PlotModeledSegments lead to java.lang.IllegalArgumentException related to inconsistency
Brief summary: When running non-human whole genome sequencing sample following somatic CNV pipeline (How to part II) Sensitively detect copy ratio alterations and allelic segments – GATK (broadinstitute.org), all the previous step results have been validated existing and normal including denoisedCR.tsv, allelicCounts.tsv, modelFinal.seg, reference_genome.dict. I am doing normal-tumor pair runs. I tried with different --minimum-contig-length values (100,1000,46709983), but they all lead to the error
java.lang.IllegalArgumentException: Number of allelic-count points in input modeled-segments file is inconsistent with that in input heterozygous allelic-counts file.
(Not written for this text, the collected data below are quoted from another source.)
(* ===== verification/SwCapture.v ===== *)
(** * Pulse capture in software

    [firmware/src/pulse_capture_sw.rs], the back end of the build without the
    receiver peripheral: the task times the edges of the data pin itself, and
    applies changed settings between captures. Edges and timers are inputs, at
    instants that never decrease; the instant of a step is the one every
    [Instant::now()] of the step reads. *)
From S2P Require Import Prelude Heapless Sync System Bus Rubicson Messages OtaTasks Settings Radio Telemetry PulseCapture.

Definition TRANSMISSION_END_TIMEOUT_US : Z := 10000.
Definition GAP_BUFFER : nat := 512.
(** How long a level lasts before the receiver peripheral ends a reception, as
    [startup/hardware.rs] configures it: its ticks are microseconds. *)
Definition RMT_IDLE_US : Z := 5000.
Definition MIN_GAPS : nat := 36.
Definition DEBOUNCE_MS : Z := 1000.
(** The only receiver of the settings watch in this build. *)
Definition SETTINGS_RX : nat := 0.

(** The awaits of [run] and [sw_capture]. The two awaits of a capture carry
    when they began, which for a rising edge is [gap_start]. *)
Inductive sw_pc :=
| SwSpawned
| SwQuiesced
| SwListening
| AwaitFall (since : Z)
| AwaitRise (gap_start : Z)
| SwPaused (until : Z)
| Debouncing (until : Z)
| SwPanicked.
Inductive sw_wake := SwStarts | Edge | TimerExpired | SwStateChanged | SettingsChanged.

Section SwCapture.
Context {W : Type -> Type} `{Watch W} {C : Type -> nat -> Type} `{Channel C}.
Context {Vec : Type -> nat -> Type} `{FixedVec Vec} {D : Type} `{Cc1101 D}.

Record SwCapture := {
  spc : sw_pc;
  sw_quiesced : bool;
  sw_radio : Cc1101Radio D;
  sender : W RadioReading;
  settings_receiver : W RadioSettings;
  sw_adapter : @TelemetryPipelineAdapter Vec DEDUPE_CAPACITY;
  gap_buffer : list Z;
  gap_count : nat
}.
Definition with_spc (c : SwCapture) (p : sw_pc) : SwCapture :=
  {| spc := p; sw_quiesced := sw_quiesced c; sw_radio := sw_radio c; sender := sender c;
     settings_receiver := settings_receiver c; sw_adapter := sw_adapter c; gap_buffer := gap_buffer c; gap_count := gap_count c |}.
Definition with_gaps (c : SwCapture) (buffer : list Z) (count : nat) : SwCapture :=
  {| spc := spc c; sw_quiesced := sw_quiesced c; sw_radio := sw_radio c; sender := sender c;
     settings_receiver := settings_receiver c; sw_adapter := sw_adapter c; gap_buffer := buffer; gap_count := count |}.
Definition with_quiesced (c : SwCapture) (q : bool) : SwCapture :=
  {| spc := spc c; sw_quiesced := q; sw_radio := sw_radio c; sender := sender c;
     settings_receiver := settings_receiver c; sw_adapter := sw_adapter c; gap_buffer := gap_buffer c; gap_count := gap_count c |}.
Definition sw_outcome : Type := SwCapture * Bus W C * list (RadioReading * TelemetryEnqueueOutcome).

Definition sw_head (c : SwCapture) (b : Bus W C) : sw_outcome :=
  let (ota_state, b) := get_ota_state OTA_STATE_RX_RADIO b in
  if is_radio_capture_allowed ota_state then (with_spc (with_quiesced c false) SwListening, b, [])
  else (with_spc (with_quiesced c true) SwQuiesced, b, []).

(** [apply_pending_settings] on the task's receiver. *)
Definition sw_apply_settings (c : SwCapture) : SwCapture :=
  let (settings, w) := watch_try_get SETTINGS_RX (settings_receiver c) in
  {| spc := spc c; sw_quiesced := sw_quiesced c; sw_radio := apply_pending_settings settings (sw_radio c); sender := sender c;
     settings_receiver := w; sw_adapter := sw_adapter c; gap_buffer := gap_buffer c; gap_count := gap_count c |}.

(** A gap that does not fit in [u32] counts as the largest; a full buffer keeps
    what it has. *)
Definition store_gap (gap_us : Z) (c : SwCapture) : SwCapture :=
  if (gap_count c <? length (gap_buffer c))%nat
  then with_gaps c (<[gap_count c := default (umax 32) (try_from_u 32 gap_us)]> (gap_buffer c)) (S (gap_count c)) else c.

Definition sw_debounce (now : Z) (c : SwCapture) : SwCapture := with_spc c (Debouncing (now + DEBOUNCE_MS * 1000)).
Definition sw_panicked (c : SwCapture) (b : Bus W C) : sw_outcome := (with_spc c SwPanicked, b, []).

(** The end of a capture. A slice past the end of the buffer panics. *)
Definition captured (now : Z) (c : SwCapture) (b : Bus W C) : sw_outcome :=
  if (MIN_GAPS <=? gap_count c)%nat then
    if (gap_count c <=? length (gap_buffer c))%nat then
      match decode_gaps (take (gap_count c) (gap_buffer c)) with
      | None => sw_panicked c b
      | Some (Ok (_, reading)) =>
          match deliver now reading (sw_radio c) (sender c) (sw_adapter c) (RADIO_TELEMETRY_CHANNEL b) with
          | None => sw_panicked c b
          | Some (radio_reading, o, radio, readings, adapter, channel) =>
              ({| spc := SwPaused (now + CAPTURE_PAUSE_SECS * 1000000); sw_quiesced := sw_quiesced c; sw_radio := radio; sender := readings;
                  settings_receiver := settings_receiver c; sw_adapter := adapter; gap_buffer := gap_buffer c; gap_count := gap_count c |},
               set_telemetry b channel, [(radio_reading, o)])
          end
      | Some (Err _) => (sw_debounce now c, b, [])
      end
    else sw_panicked c b
  else (sw_debounce now c, b, []).

(** One poll of the task. *)
Definition sw_step (now : Z) (w : sw_wake) (c : SwCapture) (b : Bus W C) : option sw_outcome :=
  let changed (k : SwCapture -> Bus W C -> sw_outcome) :=
    '(_, w) ← watch_changed OTA_STATE_RX_RADIO (OTA_STATE_WATCH b);
    Some (k c (set_ota_state b w)) in
  match spc c, w with
  | SwSpawned, SwStarts => Some (sw_head c b)
  | SwQuiesced, SwStateChanged => changed sw_head
  | SwListening, Edge => Some (with_spc (with_gaps c (gap_buffer c) 0) (AwaitFall now), b, [])
  | SwListening, SettingsChanged =>
      '(_, w) ← watch_changed SETTINGS_RX (settings_receiver c);
      Some (sw_head (sw_apply_settings
        {| spc := spc c; sw_quiesced := sw_quiesced c; sw_radio := sw_radio c; sender := sender c;
           settings_receiver := w; sw_adapter := sw_adapter c; gap_buffer := gap_buffer c; gap_count := gap_count c |}) b)
  | SwListening, SwStateChanged => changed sw_head
  | AwaitFall _, Edge => Some (with_spc c (AwaitRise now), b, [])
  | AwaitRise gap_start, Edge =>
      Some (if now <? gap_start then sw_panicked c b
            else (with_spc (store_gap (now - gap_start) c) (AwaitFall now), b, []))
  | (AwaitFall since | AwaitRise since), TimerExpired =>
      if since + TRANSMISSION_END_TIMEOUT_US <=? now then Some (captured now c b) else None
  | SwPaused until, TimerExpired => if until <=? now then Some (sw_debounce now c, b, []) else None
  | SwPaused _, SwStateChanged => changed (fun c b => (sw_debounce now c, b, []))
  | Debouncing until, TimerExpired => if until <=? now then Some (sw_head (sw_apply_settings c) b) else None
  | Debouncing _, SwStateChanged => changed (fun c b => sw_head (sw_apply_settings c) b)
  | _, _ => None
  end.
(* ===== verification/Display.v ===== *)
(** * The display controller

    [firmware/src/tasks/display/]: the navigation reducers ([state.rs]), the
    frame keys ([frame_model.rs], [frame_map.rs]), the controller
    ([controller.rs]) over the settings menu and the loop of the display task
    ([display.rs]). Drawing on the panel is an input that says whether it
    succeeded. *)
From S2P Require Import Prelude Str Heapless ConfigRules Messages F32 Rubicson KaruMenu OtaTasks Settings Bus.

(** ** Screens ([state.rs]) *)

Inductive RadioState := Overview | Settings.
Inductive DisplayState := Main | Radio (screen : RadioState).
Inductive SettingsMenuOutcome := Unchanged | ValueChanged | SaveSelected.

#[export] Instance RadioState_eq_dec : EqDecision RadioState.
Proof. solve_decision. Defined.
#[export] Instance SettingsMenuOutcome_eq_dec : EqDecision SettingsMenuOutcome.
Proof. solve_decision. Defined.
#[export] Instance DisplayState_eq_dec : EqDecision DisplayState.
Proof. solve_decision. Defined.

Record TransitionEffects := {
  reset_settings_menu : bool;
  sync_pending_settings : bool;
  save_settings : bool
}.
Definition NONE : TransitionEffects :=
  {| reset_settings_menu := false; sync_pending_settings := false; save_settings := false |}.
Definition RESET_SETTINGS_MENU : TransitionEffects :=
  {| reset_settings_menu := true; sync_pending_settings := false; save_settings := false |}.
Definition SYNC_PENDING : TransitionEffects :=
  {| reset_settings_menu := false; sync_pending_settings := true; save_settings := false |}.
Definition SAVE_SETTINGS : TransitionEffects :=
  {| reset_settings_menu := false; sync_pending_settings := true; save_settings := true |}.

Record Transition := { next : DisplayState; effects : TransitionEffects }.

Definition reduce_navigation (state : DisplayState) (event : UiEvent) : Transition :=
  match state with
  | Main =>
      match event with
      | NextScreen | PrevScreen => {| next := Radio Overview; effects := NONE |}
      | Select => {| next := Radio Settings; effects := RESET_SETTINGS_MENU |}
      end
  | Radio Overview =>
      match event with
      | NextScreen | PrevScreen => {| next := Main; effects := NONE |}
      | Select => {| next := Radio Settings; effects := RESET_SETTINGS_MENU |}
      end
  | Radio Settings => {| next := Radio Settings; effects := NONE |}
  end.

Definition in_settings (state : DisplayState) : bool :=
  match state with Radio Settings => true | _ => false end.
Lemma draws_eq (m : Drawing (P := P)) l l' : Draws m l -> l = l' -> Draws m l'.
Proof. by intros ? <-. Qed.
Lemma item_shown (i : RenderItem) : (length (render_label i) <= 32)%nat -> (length (render_value i) <= 32)%nat -> 0 <= y i <= 1000 ->
  Draws (draw_menu_item i) (row_picture (y i) (render_label i, render_value i) (is_selected i) (render_is_editing i)).
Proof.
  intros Hl Hv Hy. unfold draw_menu_item, row_picture. rewrite !text_width_small by done.
  rewrite (wraps_small 32) by num.
  destruct (is_selected i) eqn:Es, (render_is_editing i) eqn:Ee, (render_value i); cbn [andb negb]; cbv beta iota;
    (eapply draws_eq; [eauto 10 with panel | by rewrite ?(text_width_small (_ :: _)) by done]).
Qed.

Lemma items_shown (its : list RenderItem) :
  Forall (fun i => (length (render_label i) <= 32)%nat /\ (length (render_value i) <= 32)%nat /\ 0 <= y i <= 1000) its ->
  Draws (draw_items its) (mjoin ((fun i => row_picture (y i) (render_label i, render_value i) (is_selected i) (render_is_editing i)) <$> its)).
Proof.
  induction 1 as [|i its (Hl & Hv & Hy) _ IH]; [apply draws_done|]. cbn [draw_items fmap list_fmap]. apply draws_then; [by apply item_shown | exact IH].
Qed.
End Pictures.

(** ** What the rows say

    Labels and formats of the rows and the layout of the screen never change. *)
Section Faces.
Context {V : Type -> nat -> Type} `{FixedVecLaws V}.
Local Abbreviation SettingsMenu := (SettingsMenu (V := V)).
Implicit Types (menu : SettingsMenu).

Definition tag (e : Entry) : bytes * option (Z -> bytes) :=
  match e with Numeric i => (numeric_label i, Some (formatter i)) | Command a => (action_label a, None) end.
Definition tags : list (bytes * option (Z -> bytes)) :=
  [(lit "Threshold", Some format_db); (lit "Magn Tgt", Some format_magn_target); (lit "Bandwidth", Some format_bandwidth);
   (lit "CS Thrsh", Some format_db); (lit "Pred Slp", Some format_on_off); (lit "Sleep", Some format_seconds);
   (lit "UI Idle", Some format_seconds); (lit "Save", None)].
Definition layout (vp : ScrollableViewport) : Z * Z * Z := (height vp, header_height vp, item_height vp).

Record Face menu : Prop := {
  face_tags : tag <$> vec_list (items menu) = tags;
  face_layout : layout (viewport menu) = (64, 22, 10)
}.

(** The text of a row from its tag and its value. *)
Definition text_of (t : bytes * option (Z -> bytes)) (v : option Z) : bytes * bytes :=
  (t.1, match t.2, v with Some f, Some v => f v | _, _ => [] end).
Definition entry_text (e : Entry) : bytes * bytes := (label (A := SettingsAction) e, value_string (A := SettingsAction) e).
Lemma run_ok acts : forall st,
  media_index_ok st -> media_index_ok (run acts st).
Proof.
  induction acts as [|a acts IH]; intros st H; simpl; [exact H|].
  apply IH. now apply perform_ok.
Qed.

(** C6, as the claim states it, fails when the opened project has no
    media: [openProjectModal] sets the index to 0, and [0, -1] is
    empty. *)
Lemma index_outside_empty_media :
  exists p,
    currentProject (openProjectModal (sample_project "video" "Short" [])
                                     initial) = Some p
    /\ media_length p - 1
       < currentMediaIndex (openProjectModal
                              (sample_project "video" "Short" []) initial).
Proof. eexists. split; [reflexivity | vm_compute; reflexivity]. Qed.

(** C6 (amended): whenever a project is open, the media index lies within
    [0, media.length - 1] if the project has media and is 0 if it has
    none; this holds initially, is preserved by opening the modal,
    [nextMedia], [prevMedia] and closing the modal, and so holds after any
    sequence of them.  For a project with media it is the invariant of the
    claim. *)
Theorem media_index_invariant :
  media_index_ok initial
  /\ (forall a st, media_index_ok st -> media_index_ok (perform a st))
  /\ (forall acts, media_index_ok (run acts initial))
  /\ (forall st p,
        media_index_ok st -> currentProject st = Some p -> media p <> [] ->
        index_in_media st).
Proof.
  split; [exact I|]. split; [exact perform_ok|].
  split; [intros acts; now apply run_ok|].
  unfold media_index_ok, index_in_media. intros st p H E Hne.
  rewrite E in *. destruct H as [H0 [H1 | [H1 _]]]; [auto | contradiction].
Qed.
(** ** A value that does not fit the buffer *)

Lemma load_write_truncated node q src :
  0 <= q <= len node -> len node <= q + len src ->
  load (write node q src) q (len node - q)
    = Ok (firstn (Z.to_nat (len node - q)) src).
Proof.
  intros Hq Hl. rewrite load_ok by (rewrite ?len_write; lia).
  f_equal. apply nth_error_ext. intros i.
  rewrite !nth_error_firstn, nth_error_skipn.
  unfold write. rewrite nth_error_upds. unfold len in *.
  destruct (Nat.ltb_spec i (Z.to_nat (Z.of_nat (length node) - q))); [| reflexivity].
  destruct (Nat.leb_spec (Z.to_nat q) (Z.to_nat q + i)); try lia.
  destruct (Nat.ltb_spec (Z.to_nat q + i) (Z.to_nat q + length src)); try lia.
  destruct (Nat.ltb_spec (Z.to_nat q + i) (length node)); try lia.
  cbn [andb]. f_equal. lia.
Qed.

(** X19.  [nodeAppendKV] does not check that the value fits: when the
    record header and the key fit the buffer but the value does not, it
    still succeeds; the bytes of the value that fit are written and the
    others dropped, the length field and the next offset count the whole
    value, and [getVal] at that index then stops out of range while
    [getKey] returns the key. *)
Theorem nodeAppendKV_truncates_value nw idx ptr key val n off :
  nkeys nw = Ok n ->
  0 <= idx < n ->
  getOffset nw idx = Ok off ->
  HEADER + 8 * n + 2 * n + off + 4 + len key <= len nw ->
  len nw < HEADER + 8 * n + 2 * n + off + 4 + len key + len val ->
  HEADER + 8 * n + 2 * n + off + 4 + len key + len val < 2 ^ 16 ->
  exists nw',
    nodeAppendKV nw idx ptr key val = Ok nw' /\
    len nw' = len nw /\
    getKey nw' idx = Ok key /\
    getVal nw' idx = Fault OutOfRange /\
    getOffset nw' (idx + 1) = Ok (off + 4 + len key + len val) /\
    load nw' (HEADER + 8 * n + 2 * n + off + 4 + len key)
         (len nw - (HEADER + 8 * n + 2 * n + off + 4 + len key))
      = Ok (firstn (Z.to_nat (len nw - (HEADER + 8 * n + 2 * n + off + 4 + len key)))
              val).
Proof.
  unfold HEADER. intros Hn Hi Ho Hl Hover Hb.
  pose proof (getOffset_inv _ _ _ Ho) as Hoff.
  pose proof (len_nonneg key) as Hk0. pose proof (len_nonneg val) as Hv0.
  set (nw' := appendKV_image nw n idx off ptr key val).
  assert (Hn' : nkeys nw' = Ok n).
  { unfold nw', appendKV_image. pose proof (u16_range (len key)).
    rewrite !nkeys_write by lia. exact Hn. }
  assert (Ho' : getOffset nw' idx = Ok off)
    by (unfold nw'; rewrite image_getOffset by (assumption || lia); exact Ho).
  assert (Hklen : Uint16_at nw' (4 + 10 * n + off) = Ok (len key)).
  { unfold nw', appendKV_image. rewrite (u16_small (len key)) by lia.
    rewrite !Uint16_at_write_frame by (rewrite ?len_le_split; lia).
    rewrite Uint16_at_write_same by (rewrite ?len_write; lia).
    rewrite u16_small by lia. reflexivity. }
  assert (Hvlen : Uint16_at nw' (4 + 10 * n + off + 2) = Ok (len val)).
  { unfold nw', appendKV_image. rewrite (u16_small (len key)) by lia.
    rewrite !Uint16_at_write_frame by (rewrite ?len_le_split; lia).
    rewrite Uint16_at_write_same by (rewrite ?len_write; lia).
    rewrite (u16_small (len val)) by lia. rewrite u16_small by lia.
    reflexivity. }
  assert (Hlen : len nw' = len nw) by apply image_len.
  exists nw'. splits.
  - apply nodeAppendKV_run; try assumption; rewrite u16_small; lia.
  - exact Hlen.
  - rewrite (getKey_eq nw' n idx off) by (assumption || lia).
    rewrite Hklen. cbn [bind].
    unfold nw', appendKV_image. rewrite (u16_small (len key)) by lia.
    frame_load. apply load_write_same_len; rewrite ?len_write; lia.
  - rewrite (getVal_eq nw' n idx off) by (assumption || lia).
    rewrite Hklen. cbn [bind]. rewrite Hvlen. cbn [bind].
    rewrite u16_small by lia. apply load_short. lia.
  - rewrite (getOffset_eq nw' n) by (assumption || lia).
    replace (4 + 8 * n + 2 * (idx + 1 - 1)) with (4 + 8 * n + 2 * idx) by lia.
    unfold nw', appendKV_image.
    rewrite Uint16_at_write_same by (rewrite ?len_write; lia).
    rewrite (u16_small (len key + len val)) by lia.
    rewrite (u16_small (off + 4 + (len key + len val))) by lia.
    rewrite u16_small by lia. f_equal. lia.
  - unfold nw', appendKV_image. rewrite (u16_small (len key)) by lia.
    replace (4 + 8 * n + 2 * n + off + 4 + len key)
      with (4 + 10 * n + off + 4 + len key) by lia.
    frame_load.
    replace (len nw) with
      (len (write (write (write (write nw (4 + 8 * idx) (le_split 8 ptr))
                  (4 + 10 * n + off) (le_split 2 (len key)))
                  (4 + 10 * n + off + 2) (le_split 2 (u16 (len val))))
                  (4 + 10 * n + off + 4) key))
      by (rewrite !len_write; reflexivity).
    apply load_write_truncated; rewrite ?len_write; lia.
Qed.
Can you please point me in the direction to check where the inconsistency was produced? And possible ideas to fix this error or other ways to visualize the segmentation and ration results?
Thank you very much!
Yuwei
REQUIRED for all errors and issues:
a) GATK version used: docker image spacecade7/tutorial_11682_11683:gatk4.0.1.1 gatk
b) Exact command used:
docker run -v ./workdir/:./workdir/ spacecade7/tutorial_11682_11683:gatk4.0.1.1 gatk PlotModeledSegments --denoised-copy-ratios ./out/DFG2.denoisedCR.tsv --allelic-counts ./out/DFG2.allelicCounts.tsv --segments ./out/DFG2.modelFinal.seg --sequence-dictionary ./RefGenome/dmel-all-chromosome-r6.39.dict --minimum-contig-length 46709983 --output ./out/plots --output-prefix DFG2\_clean
c) Entire program log:
21:16:47.856 INFO NativeLibraryLoader - Loading libgkl_compression.so from jar:file:/gatk/build/install/gatk/lib/gkl-0.8.2.jar!/com/intel/gkl/native/libgkl_compression.so
21:16:47.950 INFO PlotModeledSegments - ------------------------------------------------------------
21:16:47.950 INFO PlotModeledSegments - The Genome Analysis Toolkit (GATK) v4.0.1.1
21:16:47.950 INFO PlotModeledSegments - For support and documentation go to https://software.broadinstitute.org/gatk/
21:16:47.950 INFO PlotModeledSegments - Executing as root@0cb82bd99967 on Linux v5.15.0-78-generic amd64
21:16:47.950 INFO PlotModeledSegments - Java runtime: OpenJDK 64-Bit Server VM v1.8.0_131-8u131-b11-2ubuntu1.16.04.3-b11
21:16:47.950 INFO PlotModeledSegments - Start Date/Time: June 25, 2024 9:16:47 PM UTC
21:16:47.950 INFO PlotModeledSegments - ------------------------------------------------------------
21:16:47.950 INFO PlotModeledSegments - ------------------------------------------------------------
21:16:47.950 INFO PlotModeledSegments - HTSJDK Version: 2.14.1
21:16:47.950 INFO PlotModeledSegments - Picard Version: 2.17.2
21:16:47.950 INFO PlotModeledSegments - HTSJDK Defaults.COMPRESSION_LEVEL : 1
21:16:47.951 INFO PlotModeledSegments - HTSJDK Defaults.USE_ASYNC_IO_READ_FOR_SAMTOOLS : false
21:16:47.951 INFO PlotModeledSegments - HTSJDK Defaults.USE_ASYNC_IO_WRITE_FOR_SAMTOOLS : true
21:16:47.951 INFO PlotModeledSegments - HTSJDK Defaults.USE_ASYNC_IO_WRITE_FOR_TRIBBLE : false
21:16:47.951 INFO PlotModeledSegments - Deflater: IntelDeflater
21:16:47.951 INFO PlotModeledSegments - Inflater: IntelInflater
21:16:47.951 INFO PlotModeledSegments - GCS max retries/reopens: 20
21:16:47.951 INFO PlotModeledSegments - Using google-cloud-java patch 6d11bef1c81f885c26b2b56c8616b7a705171e4f from https://github.com/droazen/google-cloud-java/tree/dr_all_nio_fixes
21:16:47.951 INFO PlotModeledSegments - Initializing engine
21:16:47.951 INFO PlotModeledSegments - Done initializing engine
21:16:47.952 INFO PlotModeledSegments - Reading and validating input files...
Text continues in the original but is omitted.